_Action item_
Please return every line in the following data that includes the string "properties".

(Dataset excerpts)

------------------------------------------------------------------------

Lemma layout_walls_and_food_witness :
  height (built sample_text 4) = 3%nat /\
  get (walls (attrs (built sample_text 4))) 1 1 = Some false /\
  get (food (attrs (built sample_text 4))) 1 1 = Some true.
Proof.
  apply (layout_walls_and_food sample_text (built sample_text 4) 1 1);
    [apply sample_layout | simpl; lia | simpl; lia].
Defined.

Lemma layout_agent_positions_witness :
  (true, (1%nat, 0%nat)) ∈ agentPositions (built sample_text 4).
Proof.
  apply (layout_agent_positions sample_text (built sample_text 4) true (1%nat, 0%nat)
           sample_layout).
  split; [split; simpl; lia|]. exists 0%nat. split; reflexivity.
Defined.

Lemma layout_pacman_first_witness :
  getNumGhosts (built sample_text 4)
  = length (List.filter (fun a => negb a.1) (agentPositions (built sample_text 4))).
Proof. apply (layout_pacman_first sample_text (built sample_text 4) sample_layout). Defined.

Lemma layout_total_food_witness : totalFood (built sample_text 4) = 1%nat.
Proof. apply (layout_total_food sample_text (built sample_text 4) sample_layout). Defined.

End Layout_samples.

Section More_samples.

(** The files are read by CPython 3.11. *)
#[local] Existing Instance cpython_3_11.

Lemma training_loop_returns_witness :
  exists run,
    train_steps no_update sample_trainer [sample_batch; sample_batch] = Ok run /\
    length run = 2%nat /\
    global_step (before sample_trainer run 2) = 2%Z.
Proof.
  apply (training_loop_returns no_update sample_trainer [sample_batch; sample_batch] 1 1);
    [ intros o n g H; exact H
    | apply uniform_net_arch | lia | lia | reflexivity
    | repeat constructor; exists 2%nat; apply sample_batch_shapes ].
Defined.

Lemma save_then_resume_witness :
  let self := Build_DQN (sample_config None) (uniform_net 1 1 one half) tt 420 in
  __init__ (sample_config (Some "saves/model_420_x"))
           (save_ckpt self "saves/model_420_x" ∅) (uniform_net 1 1 zero zero) tt
  = Build_DQN (sample_config (Some "saves/model_420_x")) (uniform_net 1 1 one half) tt 420.
Proof.
  intros self.
  apply (save_then_resume self (sample_config (Some "saves/model_420_x")) ∅
           (uniform_net 1 1 zero zero) tt "saves/model" "x" "420");
    first [apply uniform_net_arch | reflexivity].
Defined.

Import Keys.

Lemma dictionaries_follow_events_witness :
  let st' := fold_left dispatch [KeyPress "a"; KeyRelease "a"; KeyPress "d"]
                       (State [] [] false) in
  bool_decide ("a" ∈ _keysdown st') = false /\
  bool_decide ("a" ∈ _keyswaiting st') = true /\
  NoDup (_keysdown st') /\ NoDup (_keyswaiting st').
Proof.
  apply (dictionaries_follow_events (State [] [] false)
           [KeyPress "a"; KeyRelease "a"; KeyPress "d"] "a"); constructor.
Defined.

Lemma keys_waiting_reports_every_press_witness :
  let '(keys, st') :=
    keys_waiting (fold_left dispatch [KeyPress "a"; KeyRelease "a"; KeyPress "d"]
                            (State [] [] false)) in
  (forall k, k ∈ keys <->
     k ∈ [] \/ KeyPress k ∈ [KeyPress "a"; KeyRelease "a"; KeyPress "d"]) /\
  NoDup keys /\
  (keys_waiting st').1 = [] /\
  _keysdown st'
  = _keysdown (fold_left dispatch [KeyPress "a"; KeyRelease "a"; KeyPress "d"]
                         (State [] [] false)).
Proof.
  apply (keys_waiting_reports_every_press (State [] [] false)
           [KeyPress "a"; KeyRelease "a"; KeyPress "d"]).
  - apply (bool_decide_unpack _). vm_compute. exact I.
  - constructor.
Defined.

End More_samples.
(** * A to-do list kept in a cookie: model of [src/App.tsx]

    The development embeds the React component of [src/App.tsx] and the
    platform functions it calls (string trimming, [JSON.stringify],
    [JSON.parse], [encodeURIComponent], [decodeURIComponent] and the
    [document.cookie] accessor) as Rocq functions, and proves the
    properties of the task store, of the view projection and of the
    persistence codec.

    Strings are JavaScript strings: finite sequences of UTF-16 code
    units.  A code unit is a number below 65536, kept in [N]. *)

From Stdlib Require Import List NArith ZArith Lia Bool Ascii String Permutation.
Import ListNotations.
Open Scope N_scope.

(* ================================================================= *)
(** ** JavaScript strings *)

Definition jsstring := list N.

(** An ASCII literal as a JavaScript string. *)
Definition lit (s : string) : jsstring :=
  List.map N_of_ascii (list_ascii_of_string s).

Definition code_unit (c : N) : Prop := c < 0x10000.

(** Every code unit of the string is a 16-bit value. *)
Definition wf_string (s : jsstring) : Prop := Forall code_unit s.

Fixpoint string_eqb (a b : jsstring) : bool :=
  match a, b with
  | [], [] => true
  | x :: a', y :: b' => (x =? y) && string_eqb a' b'
  | _, _ => false
  end.

(** [!s] for a string [s]: only the empty string is falsy. *)
Definition is_empty (s : jsstring) : bool :=
  match s with [] => true | _ :: _ => false end.

(** WhiteSpace and LineTerminator code points of ECMAScript, the ones
    [String.prototype.trim] strips. *)
Definition is_white_space (c : N) : bool :=
  (c =? 0x09) || (c =? 0x0A) || (c =? 0x0B) || (c =? 0x0C) || (c =? 0x0D)
  || (c =? 0x20) || (c =? 0xA0) || (c =? 0x1680)
  || ((0x2000 <=? c) && (c <=? 0x200A))
  || (c =? 0x2028) || (c =? 0x2029) || (c =? 0x202F) || (c =? 0x205F)
  || (c =? 0x3000) || (c =? 0xFEFF).

Fixpoint trim_start (s : jsstring) : jsstring :=
  match s with
  | c :: r => if is_white_space c then trim_start r else s
  | [] => []
  end.

Definition trim_end (s : jsstring) : jsstring := rev (trim_start (rev s)).

(** [s.trim()] *)
Definition trim (s : jsstring) : jsstring := trim_end (trim_start s).

(** A string made of white space only (the empty string included). *)
Definition blank (s : jsstring) : bool := forallb is_white_space s.

(* ================================================================= *)
(** ** The task store *)

(** [type Todo = { id; title; completed; createdAt }] *)
Record Todo := mkTodo {
  id : jsstring;
  title : jsstring;
  completed : bool;
  createdAt : jsstring
}.

(** The filter mode ['all' | 'active' | 'completed']. *)
Inductive Filter := FAll | FActive | FCompleted.

(** The five [useState] cells of the component. *)
Record AppState := mkApp {
  todos : list Todo;
  newTitle : jsstring;
  editingId : option jsstring;
  editingTitle : jsstring;
  filter : Filter
}.

Definition setTodos (f : list Todo -> list Todo) (s : AppState) : AppState :=
  mkApp (f (todos s)) (newTitle s) (editingId s) (editingTitle s) (filter s).

Definition setNewTitle (v : jsstring) (s : AppState) : AppState :=
  mkApp (todos s) v (editingId s) (editingTitle s) (filter s).

Definition setEditingId (v : option jsstring) (s : AppState) : AppState :=
  mkApp (todos s) (newTitle s) v (editingTitle s) (filter s).

Definition setEditingTitle (v : jsstring) (s : AppState) : AppState :=
  mkApp (todos s) (newTitle s) (editingId s) v (filter s).

Definition setFilter (v : Filter) (s : AppState) : AppState :=
  mkApp (todos s) (newTitle s) (editingId s) (editingTitle s) v.

(** [filteredTodos], the [useMemo] of lines 60-64. *)
Definition filteredTodos (s : AppState) : list Todo :=
  match filter s with
  | FActive => List.filter (fun t => negb (completed t)) (todos s)
  | FCompleted => List.filter (fun t => completed t) (todos s)
  | FAll => todos s
  end.

(** [handleAddTodo]; [uuid] is the result of [crypto.randomUUID()] and
    [now] the one of [new Date().toISOString()]. *)
Definition handleAddTodo (uuid now : jsstring) (s : AppState) : AppState :=
  let title := trim (newTitle s) in
  if is_empty title then s
  else
    let todo := mkTodo uuid title false now in
    setNewTitle [] (setTodos (fun prev => todo :: prev) s).

(** [{ ...t, completed: !t.completed }] *)
Definition flip_completed (t : Todo) : Todo :=
  mkTodo (id t) (title t) (negb (completed t)) (createdAt t).

(** [{ ...t, title }] *)
Definition with_title (v : jsstring) (t : Todo) : Todo :=
  mkTodo (id t) v (completed t) (createdAt t).

Definition handleToggleTodo (i : jsstring) (s : AppState) : AppState :=
  setTodos
    (fun prev =>
       List.map (fun t => if string_eqb (id t) i then flip_completed t else t)
                prev)
    s.

Definition handleDeleteTodo (i : jsstring) (s : AppState) : AppState :=
  setTodos (fun prev => List.filter (fun t => negb (string_eqb (id t) i)) prev)
           s.

Definition startEditTodo (todo : Todo) (s : AppState) : AppState :=
  setEditingTitle (title todo) (setEditingId (Some (id todo)) s).

Definition handleEditSubmit (i : jsstring) (s : AppState) : AppState :=
  let title := trim (editingTitle s) in
  if is_empty title then
    setEditingTitle [] (setEditingId None s)
  else
    setEditingTitle []
      (setEditingId None
         (setTodos
            (fun prev =>
               List.map
                 (fun t => if string_eqb (id t) i then with_title title t
                           else t)
                 prev)
            s)).

Definition handleClearCompleted (s : AppState) : AppState :=
  setTodos (fun prev => List.filter (fun t => negb (completed t)) prev) s.

Definition activeCount (s : AppState) : nat :=
  List.length (List.filter (fun t => negb (completed t)) (todos s)).

(** The operations of the task store, as the user interface triggers
    them: [Add title] types [title] into the entry field and submits the
    form; [Rename i title] types [title] into the edit field of task [i]
    and commits it. *)
Inductive op :=
| Add (title uuid now : jsstring)
| Toggle (i : jsstring)
| Rename (i title : jsstring)
| Remove (i : jsstring)
| ClearCompleted.

Definition apply_op (o : op) (s : AppState) : AppState :=
  match o with
  | Add t uuid now => handleAddTodo uuid now (setNewTitle t s)
  | Toggle i => handleToggleTodo i s
  | Rename i t => handleEditSubmit i (setEditingTitle t s)
  | Remove i => handleDeleteTodo i s
  | ClearCompleted => handleClearCompleted s
  end.

Definition run (ops : list op) (s : AppState) : AppState :=
  fold_left (fun st o => apply_op o st) ops s.

(* ================================================================= *)
(** ** Exceptions *)

(** [RangeError] is what an engine throws when its stack is exhausted. *)
Inductive exn := SyntaxError | TypeError | URIError | RangeError.
(** * OpenCK3 build service: a shallow embedding of [backend/app/build.py]

    The development follows the Python module top-down: strings and paths
    as [pathlib] sees them, the JSON values a manifest or sidecar may hold,
    the storage tree of [backend/app/storage.py], the four pipeline stages
    and [BuildService.build_mod], and finally [BuildManager] with its
    registry of shared, mutable [BuildJob] objects.

    Modelling conventions.
    - A Python [float] progress ratio is an exact rational ([Q]); the
      arithmetic of the source is kept term for term.  [Binary64] has the
      same expressions on binary64 numbers, to evaluate them as Python
      does.
    - A [Path] is its list of components, as [pathlib] has them in
      [parts]: an absolute path begins with the root ["/"].  A project
      identifier is one component.
    - The file system is a finite map from paths to nodes, keyed by the
      names the program uses; the program reaches no file under two names.
      Operating-system failures (permissions, a full disk) are outside the
      model.  Where the code makes the directory before it writes into it,
      the write succeeds; [_write_descriptor] writes without, and raises
      when the directory is not there.
    - A file holds opaque bytes, a JSON document, or a zip archive; reading a
      JSON document yields its value, writing one stores the value.
    - The external converter process, the clock, the working directory of
      the process and the names drawn by [uuid] and [tempfile] are
      inputs. *)

From Stdlib Require Import QArith Lqa ZArith Ascii String.
From Corelib Require Import PrimFloat.
From stdpp Require Import gmap strings list fin_maps pretty.
(** * The entropy accumulator of tls/entropy.c

    A shallow embedding of the accumulator (registration of sources, the
    mix step, one gather round, the extraction entry point) together with
    the properties its specification states about it.

    Conventions.
    - C [int] and [size_t] values are [Z]; [size_t] additions are reduced
      modulo [2^64] where the code performs them.
    - A byte string is a [list Z] of values in [0, 256).
    - Every function that runs under [ctx->mutex] is modelled by its
      sequential behaviour; the lock itself is not part of the state.
    - A result [None] stands for undefined behaviour of the C code (a call
      through a null function pointer, an index outside [ctx->source]) or,
      for loops that carry fuel, for exhausted fuel. *)

From Stdlib Require Import ZArith Lia.
From stdpp Require Import base option list.

Open Scope Z_scope.

Definition bytes := list Z.

(** ** What the code takes from headers that are not part of the sources *)

(** The macros of entropy.h.  Their values are not fixed here: they are
    fields, together with the few facts about them that the header
    guarantees in every build (error codes are nonzero and differ from one
    another, the block size is that of SHA-256 or SHA-512 and hence fits
    a byte). *)
Class EntropyH := {
  MBEDTLS_ENTROPY_BLOCK_SIZE : Z;
  MBEDTLS_ENTROPY_MAX_SOURCES : Z;
  MBEDTLS_ENTROPY_MAX_GATHER : Z;
  MBEDTLS_ENTROPY_SOURCE_MANUAL : Z;
  MBEDTLS_ENTROPY_SOURCE_STRONG : Z;
  MBEDTLS_ENTROPY_SOURCE_WEAK : Z;
  MBEDTLS_ERR_ENTROPY_SOURCE_FAILED : Z;
  MBEDTLS_ERR_ENTROPY_MAX_SOURCES : Z;
  MBEDTLS_ERR_ENTROPY_NO_SOURCES_DEFINED : Z;
  MBEDTLS_ERR_ENTROPY_NO_STRONG_SOURCE : Z;
  BLOCK_SIZE_range : 0 < MBEDTLS_ENTROPY_BLOCK_SIZE <= 255;
  MAX_SOURCES_nonneg : 0 <= MBEDTLS_ENTROPY_MAX_SOURCES;
  MAX_GATHER_nonneg : 0 <= MBEDTLS_ENTROPY_MAX_GATHER;
  STRONG_not_WEAK : MBEDTLS_ENTROPY_SOURCE_STRONG <> MBEDTLS_ENTROPY_SOURCE_WEAK;
  ERR_SOURCE_FAILED_nonzero : MBEDTLS_ERR_ENTROPY_SOURCE_FAILED <> 0;
  ERR_MAX_SOURCES_nonzero : MBEDTLS_ERR_ENTROPY_MAX_SOURCES <> 0;
  ERR_NO_SOURCES_DEFINED_nonzero : MBEDTLS_ERR_ENTROPY_NO_SOURCES_DEFINED <> 0;
  ERR_NO_STRONG_SOURCE_nonzero : MBEDTLS_ERR_ENTROPY_NO_STRONG_SOURCE <> 0;
  ERR_codes_distinct :
    MBEDTLS_ERR_ENTROPY_SOURCE_FAILED <> MBEDTLS_ERR_ENTROPY_MAX_SOURCES /\
    MBEDTLS_ERR_ENTROPY_SOURCE_FAILED <> MBEDTLS_ERR_ENTROPY_NO_SOURCES_DEFINED /\
    MBEDTLS_ERR_ENTROPY_SOURCE_FAILED <> MBEDTLS_ERR_ENTROPY_NO_STRONG_SOURCE /\
    MBEDTLS_ERR_ENTROPY_MAX_SOURCES <> MBEDTLS_ERR_ENTROPY_NO_SOURCES_DEFINED /\
    MBEDTLS_ERR_ENTROPY_MAX_SOURCES <> MBEDTLS_ERR_ENTROPY_NO_STRONG_SOURCE /\
    MBEDTLS_ERR_ENTROPY_NO_SOURCES_DEFINED <> MBEDTLS_ERR_ENTROPY_NO_STRONG_SOURCE;
}.

(** The hash primitive (sha256.h or sha512.h, chosen by
    MBEDTLS_ENTROPY_SHA512_ACCUMULATOR; both branches of every #if in
    entropy.c have the same shape).  Every [_ret] function returns its
    [int] status first.  [sha_finish_ret] and [sha_ret] also return the
    bytes they leave in their output buffer. *)
Class Sha := {
  sha_context : Type;
  sha_init : sha_context;
  sha_free : sha_context -> sha_context;
  sha_starts_ret : sha_context -> Z -> Z * sha_context;
  sha_update_ret : sha_context -> bytes -> Z * sha_context;
  sha_finish_ret : sha_context -> Z * sha_context * bytes;
  sha_ret : bytes -> Z -> Z * bytes;
}.

(** The environment of the poll callbacks: [world] is the state of
    whatever they read (clocks, the hardware generator), [handle] is the
    type of the [void *p_source] argument. *)
Class Platform := {
  world : Type;
  handle : Type;
  NULL : handle;
}.
(** * Wiki Runner: shallow embedding of the navigation loop and its solvers

    Sources embedded here:
    - [src/types.ts]: the data model ([WikiPage], [GameStep], [GameStatus],
      [AIResponse], [SolverType]);
    - the vector solver (local sentence-embedding similarity) of
      [src/unnamed/part_001]: [getNextMove], with its link filter and the
      scoring loop;
    - the response handling of the three remote solvers (Gemini and Claude
      in [src/unnamed/part_001], OpenAI in [src/services/openaiService.ts]);
    - the orchestrator of [src/App.tsx]: [executeMove], the scheduling
      effect, the pause toggle, [handleStartGame] and [resetGame], as an
      interleaving of asynchronous continuations.

    Strings are JavaScript strings whose UTF-16 code units are below 256
    (the Latin-1 block); a Rocq [ascii] is one such code unit. *)

From Stdlib Require Import String Ascii List Bool Arith Lia ZArith QArith.
Import ListNotations.

Local Open Scope nat_scope.
Local Open Scope string_scope.
Local Open Scope list_scope.

Set Warnings "-register-all".

Infix "+++" := String.append (at level 60, right associativity).

(** ** JavaScript runtime fragments *)

(** Completion of an asynchronous or throwing computation: a value, or an
    exception carrying its message. *)
Inductive outcome (A : Type) : Type :=
| Ok (a : A)
| Throw (msg : string).
Arguments Ok {A} a.
Arguments Throw {A} msg.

------------------------------------------------------------------------

_Result of this exercise_
    properties of the task store, of the view projection and of the
    the properties its specification states about it.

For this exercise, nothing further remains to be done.